_Task instructions_
Once you reach the line that holds "The development follows" in the listing below, output it and every line after it through the line that holds "The sizing functions are", word for word.

_Data for this exercise_
__________

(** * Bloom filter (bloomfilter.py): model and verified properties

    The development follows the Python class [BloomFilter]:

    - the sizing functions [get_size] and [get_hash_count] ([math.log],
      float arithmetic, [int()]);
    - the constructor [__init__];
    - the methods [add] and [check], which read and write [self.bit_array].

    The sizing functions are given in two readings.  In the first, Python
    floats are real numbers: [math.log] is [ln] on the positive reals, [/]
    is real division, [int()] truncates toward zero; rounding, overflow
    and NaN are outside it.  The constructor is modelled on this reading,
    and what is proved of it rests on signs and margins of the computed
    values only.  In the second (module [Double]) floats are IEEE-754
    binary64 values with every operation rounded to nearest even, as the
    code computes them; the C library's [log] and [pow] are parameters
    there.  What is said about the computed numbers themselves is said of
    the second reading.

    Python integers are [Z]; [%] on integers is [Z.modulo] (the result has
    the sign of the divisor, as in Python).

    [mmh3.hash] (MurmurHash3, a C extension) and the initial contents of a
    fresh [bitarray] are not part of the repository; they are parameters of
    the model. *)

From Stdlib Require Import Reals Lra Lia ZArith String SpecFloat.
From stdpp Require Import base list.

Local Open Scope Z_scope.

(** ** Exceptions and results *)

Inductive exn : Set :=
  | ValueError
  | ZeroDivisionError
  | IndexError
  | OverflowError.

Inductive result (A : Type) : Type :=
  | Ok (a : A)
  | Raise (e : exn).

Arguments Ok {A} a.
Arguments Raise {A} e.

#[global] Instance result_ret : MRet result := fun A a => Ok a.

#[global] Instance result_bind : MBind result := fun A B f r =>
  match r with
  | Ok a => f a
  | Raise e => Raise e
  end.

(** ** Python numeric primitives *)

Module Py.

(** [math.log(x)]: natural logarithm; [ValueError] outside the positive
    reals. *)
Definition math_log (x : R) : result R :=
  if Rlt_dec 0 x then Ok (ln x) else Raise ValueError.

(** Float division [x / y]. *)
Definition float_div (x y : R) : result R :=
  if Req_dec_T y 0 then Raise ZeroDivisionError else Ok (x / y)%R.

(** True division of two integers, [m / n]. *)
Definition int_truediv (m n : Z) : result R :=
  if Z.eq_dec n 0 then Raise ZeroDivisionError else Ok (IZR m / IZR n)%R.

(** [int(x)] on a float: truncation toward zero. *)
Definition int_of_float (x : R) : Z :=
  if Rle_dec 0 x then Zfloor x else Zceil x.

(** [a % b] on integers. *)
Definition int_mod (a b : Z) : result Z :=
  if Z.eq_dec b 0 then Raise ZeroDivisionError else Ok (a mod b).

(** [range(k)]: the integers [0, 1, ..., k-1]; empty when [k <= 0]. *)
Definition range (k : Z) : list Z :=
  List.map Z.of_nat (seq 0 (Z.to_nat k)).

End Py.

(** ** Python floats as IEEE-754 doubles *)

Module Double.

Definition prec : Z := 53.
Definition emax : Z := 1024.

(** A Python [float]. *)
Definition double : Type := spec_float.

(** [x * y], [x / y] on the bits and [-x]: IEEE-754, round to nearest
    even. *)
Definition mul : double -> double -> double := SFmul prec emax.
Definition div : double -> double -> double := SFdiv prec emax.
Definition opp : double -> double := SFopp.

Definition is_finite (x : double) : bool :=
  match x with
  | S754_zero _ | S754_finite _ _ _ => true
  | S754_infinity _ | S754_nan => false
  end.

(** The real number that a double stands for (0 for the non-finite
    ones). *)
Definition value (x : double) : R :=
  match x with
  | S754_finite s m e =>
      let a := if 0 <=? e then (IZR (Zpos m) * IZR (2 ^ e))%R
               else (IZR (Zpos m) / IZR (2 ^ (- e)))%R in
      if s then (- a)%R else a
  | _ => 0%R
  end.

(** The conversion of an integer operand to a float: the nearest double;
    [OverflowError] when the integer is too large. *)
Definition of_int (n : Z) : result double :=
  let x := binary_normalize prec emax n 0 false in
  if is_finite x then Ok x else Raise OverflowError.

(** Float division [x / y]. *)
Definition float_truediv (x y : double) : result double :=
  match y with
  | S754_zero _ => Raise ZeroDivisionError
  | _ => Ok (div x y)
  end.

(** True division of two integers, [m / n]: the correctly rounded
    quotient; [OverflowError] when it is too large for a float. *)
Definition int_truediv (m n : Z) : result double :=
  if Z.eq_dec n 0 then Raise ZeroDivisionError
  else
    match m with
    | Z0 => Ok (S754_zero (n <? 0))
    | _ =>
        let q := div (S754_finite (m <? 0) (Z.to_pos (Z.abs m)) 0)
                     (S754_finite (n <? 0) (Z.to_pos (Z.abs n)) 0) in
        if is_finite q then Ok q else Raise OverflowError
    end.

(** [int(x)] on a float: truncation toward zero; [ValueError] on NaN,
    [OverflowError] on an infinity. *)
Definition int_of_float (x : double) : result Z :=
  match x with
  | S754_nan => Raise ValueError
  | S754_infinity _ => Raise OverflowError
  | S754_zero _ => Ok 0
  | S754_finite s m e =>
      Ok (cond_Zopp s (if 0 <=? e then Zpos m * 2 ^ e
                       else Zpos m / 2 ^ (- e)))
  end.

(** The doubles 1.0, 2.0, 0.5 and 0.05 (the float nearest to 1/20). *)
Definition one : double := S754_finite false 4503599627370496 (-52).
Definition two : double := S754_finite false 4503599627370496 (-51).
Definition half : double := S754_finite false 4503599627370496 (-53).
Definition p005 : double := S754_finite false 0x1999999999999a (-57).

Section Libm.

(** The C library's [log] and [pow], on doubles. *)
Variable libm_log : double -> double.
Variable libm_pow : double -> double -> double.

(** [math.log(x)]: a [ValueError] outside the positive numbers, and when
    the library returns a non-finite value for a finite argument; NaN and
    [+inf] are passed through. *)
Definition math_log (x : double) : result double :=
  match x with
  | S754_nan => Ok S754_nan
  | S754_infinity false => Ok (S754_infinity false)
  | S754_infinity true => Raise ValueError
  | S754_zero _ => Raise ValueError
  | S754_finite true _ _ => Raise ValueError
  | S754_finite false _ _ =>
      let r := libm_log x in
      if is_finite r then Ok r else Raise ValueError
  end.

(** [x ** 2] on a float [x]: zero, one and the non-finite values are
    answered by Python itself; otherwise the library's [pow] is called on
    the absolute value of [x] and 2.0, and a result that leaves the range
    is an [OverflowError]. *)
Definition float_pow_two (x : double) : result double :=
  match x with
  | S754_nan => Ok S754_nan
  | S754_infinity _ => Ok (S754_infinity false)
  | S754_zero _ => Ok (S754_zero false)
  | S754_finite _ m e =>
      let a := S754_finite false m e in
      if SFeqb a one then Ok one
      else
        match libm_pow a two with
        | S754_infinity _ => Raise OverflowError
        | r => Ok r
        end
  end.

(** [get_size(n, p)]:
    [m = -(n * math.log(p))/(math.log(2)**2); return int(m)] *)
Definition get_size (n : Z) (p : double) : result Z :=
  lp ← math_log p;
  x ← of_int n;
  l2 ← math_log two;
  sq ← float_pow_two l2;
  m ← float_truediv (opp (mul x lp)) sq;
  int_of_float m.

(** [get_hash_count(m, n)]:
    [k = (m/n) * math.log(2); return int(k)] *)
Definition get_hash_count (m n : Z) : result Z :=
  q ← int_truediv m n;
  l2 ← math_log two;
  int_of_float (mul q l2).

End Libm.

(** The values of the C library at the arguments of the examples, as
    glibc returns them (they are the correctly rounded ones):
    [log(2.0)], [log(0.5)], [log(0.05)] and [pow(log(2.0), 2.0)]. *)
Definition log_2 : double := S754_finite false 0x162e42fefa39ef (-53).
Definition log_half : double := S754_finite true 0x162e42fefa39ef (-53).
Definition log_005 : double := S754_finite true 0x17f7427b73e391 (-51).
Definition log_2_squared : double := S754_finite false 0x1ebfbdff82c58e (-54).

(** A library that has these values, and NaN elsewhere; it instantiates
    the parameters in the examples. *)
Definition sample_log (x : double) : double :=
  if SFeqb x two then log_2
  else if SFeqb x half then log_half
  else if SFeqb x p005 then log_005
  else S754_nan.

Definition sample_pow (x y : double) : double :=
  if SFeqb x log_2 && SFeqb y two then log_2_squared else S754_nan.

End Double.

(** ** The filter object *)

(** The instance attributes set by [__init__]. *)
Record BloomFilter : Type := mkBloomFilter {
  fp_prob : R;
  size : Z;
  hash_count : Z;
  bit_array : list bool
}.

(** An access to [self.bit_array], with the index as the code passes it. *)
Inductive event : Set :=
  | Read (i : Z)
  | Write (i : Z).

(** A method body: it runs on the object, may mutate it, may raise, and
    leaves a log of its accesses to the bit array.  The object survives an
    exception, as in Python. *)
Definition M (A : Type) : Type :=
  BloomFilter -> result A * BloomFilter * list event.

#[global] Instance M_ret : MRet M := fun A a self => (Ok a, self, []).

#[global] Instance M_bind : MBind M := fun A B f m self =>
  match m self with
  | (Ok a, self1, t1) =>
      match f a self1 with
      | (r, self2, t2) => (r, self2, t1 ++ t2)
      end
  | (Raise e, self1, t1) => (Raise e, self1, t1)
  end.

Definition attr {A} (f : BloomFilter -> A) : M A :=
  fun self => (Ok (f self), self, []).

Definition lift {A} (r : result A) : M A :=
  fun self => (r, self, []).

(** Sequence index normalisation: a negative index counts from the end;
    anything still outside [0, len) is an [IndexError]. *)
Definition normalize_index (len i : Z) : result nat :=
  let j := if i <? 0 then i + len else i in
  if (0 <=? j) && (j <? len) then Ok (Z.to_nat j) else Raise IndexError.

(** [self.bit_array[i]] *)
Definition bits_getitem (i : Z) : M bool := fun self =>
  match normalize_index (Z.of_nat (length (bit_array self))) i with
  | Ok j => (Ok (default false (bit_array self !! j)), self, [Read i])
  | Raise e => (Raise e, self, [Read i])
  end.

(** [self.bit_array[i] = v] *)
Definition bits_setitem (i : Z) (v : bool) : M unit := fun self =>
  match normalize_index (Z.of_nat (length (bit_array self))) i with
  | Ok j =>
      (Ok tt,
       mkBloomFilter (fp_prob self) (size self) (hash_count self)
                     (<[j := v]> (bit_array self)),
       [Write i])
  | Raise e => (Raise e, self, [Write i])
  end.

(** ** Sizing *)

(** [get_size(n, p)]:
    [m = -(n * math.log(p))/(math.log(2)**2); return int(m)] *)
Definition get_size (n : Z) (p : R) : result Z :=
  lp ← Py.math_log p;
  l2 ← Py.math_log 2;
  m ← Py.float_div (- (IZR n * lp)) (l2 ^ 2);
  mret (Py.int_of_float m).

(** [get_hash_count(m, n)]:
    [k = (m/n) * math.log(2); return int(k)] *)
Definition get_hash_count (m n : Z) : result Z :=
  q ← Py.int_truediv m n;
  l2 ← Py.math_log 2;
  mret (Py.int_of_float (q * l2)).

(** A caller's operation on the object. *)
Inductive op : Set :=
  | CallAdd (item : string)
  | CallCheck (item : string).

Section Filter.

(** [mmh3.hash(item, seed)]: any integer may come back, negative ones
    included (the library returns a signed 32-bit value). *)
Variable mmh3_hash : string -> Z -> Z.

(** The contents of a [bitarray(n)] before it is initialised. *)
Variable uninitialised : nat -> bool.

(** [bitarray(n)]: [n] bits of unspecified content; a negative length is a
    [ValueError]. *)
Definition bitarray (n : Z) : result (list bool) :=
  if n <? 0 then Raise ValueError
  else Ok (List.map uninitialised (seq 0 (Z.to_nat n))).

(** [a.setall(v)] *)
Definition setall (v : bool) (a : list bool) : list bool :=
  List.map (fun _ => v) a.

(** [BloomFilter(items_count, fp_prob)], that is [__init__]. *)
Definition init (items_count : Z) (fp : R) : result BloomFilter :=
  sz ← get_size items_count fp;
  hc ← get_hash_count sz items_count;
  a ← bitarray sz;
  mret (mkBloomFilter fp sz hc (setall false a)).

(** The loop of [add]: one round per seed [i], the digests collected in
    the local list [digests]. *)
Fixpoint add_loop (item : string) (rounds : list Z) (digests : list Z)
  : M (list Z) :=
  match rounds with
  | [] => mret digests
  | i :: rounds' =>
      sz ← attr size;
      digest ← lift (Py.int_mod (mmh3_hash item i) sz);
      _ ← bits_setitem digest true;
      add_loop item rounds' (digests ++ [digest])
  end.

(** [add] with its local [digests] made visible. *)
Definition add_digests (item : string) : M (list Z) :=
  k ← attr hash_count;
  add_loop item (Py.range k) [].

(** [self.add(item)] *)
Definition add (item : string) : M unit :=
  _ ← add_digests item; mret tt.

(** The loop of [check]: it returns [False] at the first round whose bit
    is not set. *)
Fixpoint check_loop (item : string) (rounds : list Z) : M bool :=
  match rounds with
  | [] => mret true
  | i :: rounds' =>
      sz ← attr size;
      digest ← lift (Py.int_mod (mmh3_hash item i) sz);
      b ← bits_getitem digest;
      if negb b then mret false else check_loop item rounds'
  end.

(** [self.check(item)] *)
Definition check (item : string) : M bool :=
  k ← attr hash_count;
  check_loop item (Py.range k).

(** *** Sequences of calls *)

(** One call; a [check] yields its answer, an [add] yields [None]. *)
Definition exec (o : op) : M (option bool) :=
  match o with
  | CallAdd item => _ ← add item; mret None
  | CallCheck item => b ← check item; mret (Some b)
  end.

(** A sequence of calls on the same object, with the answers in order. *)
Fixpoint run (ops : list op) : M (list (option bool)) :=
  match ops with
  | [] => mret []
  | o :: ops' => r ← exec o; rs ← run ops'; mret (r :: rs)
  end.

__________

_Solved problem_
    The development follows the Python class [BloomFilter]:

    - the sizing functions [get_size] and [get_hash_count] ([math.log],
      float arithmetic, [int()]);
    - the constructor [__init__];
    - the methods [add] and [check], which read and write [self.bit_array].

    The sizing functions are given in two readings.  In the first, Python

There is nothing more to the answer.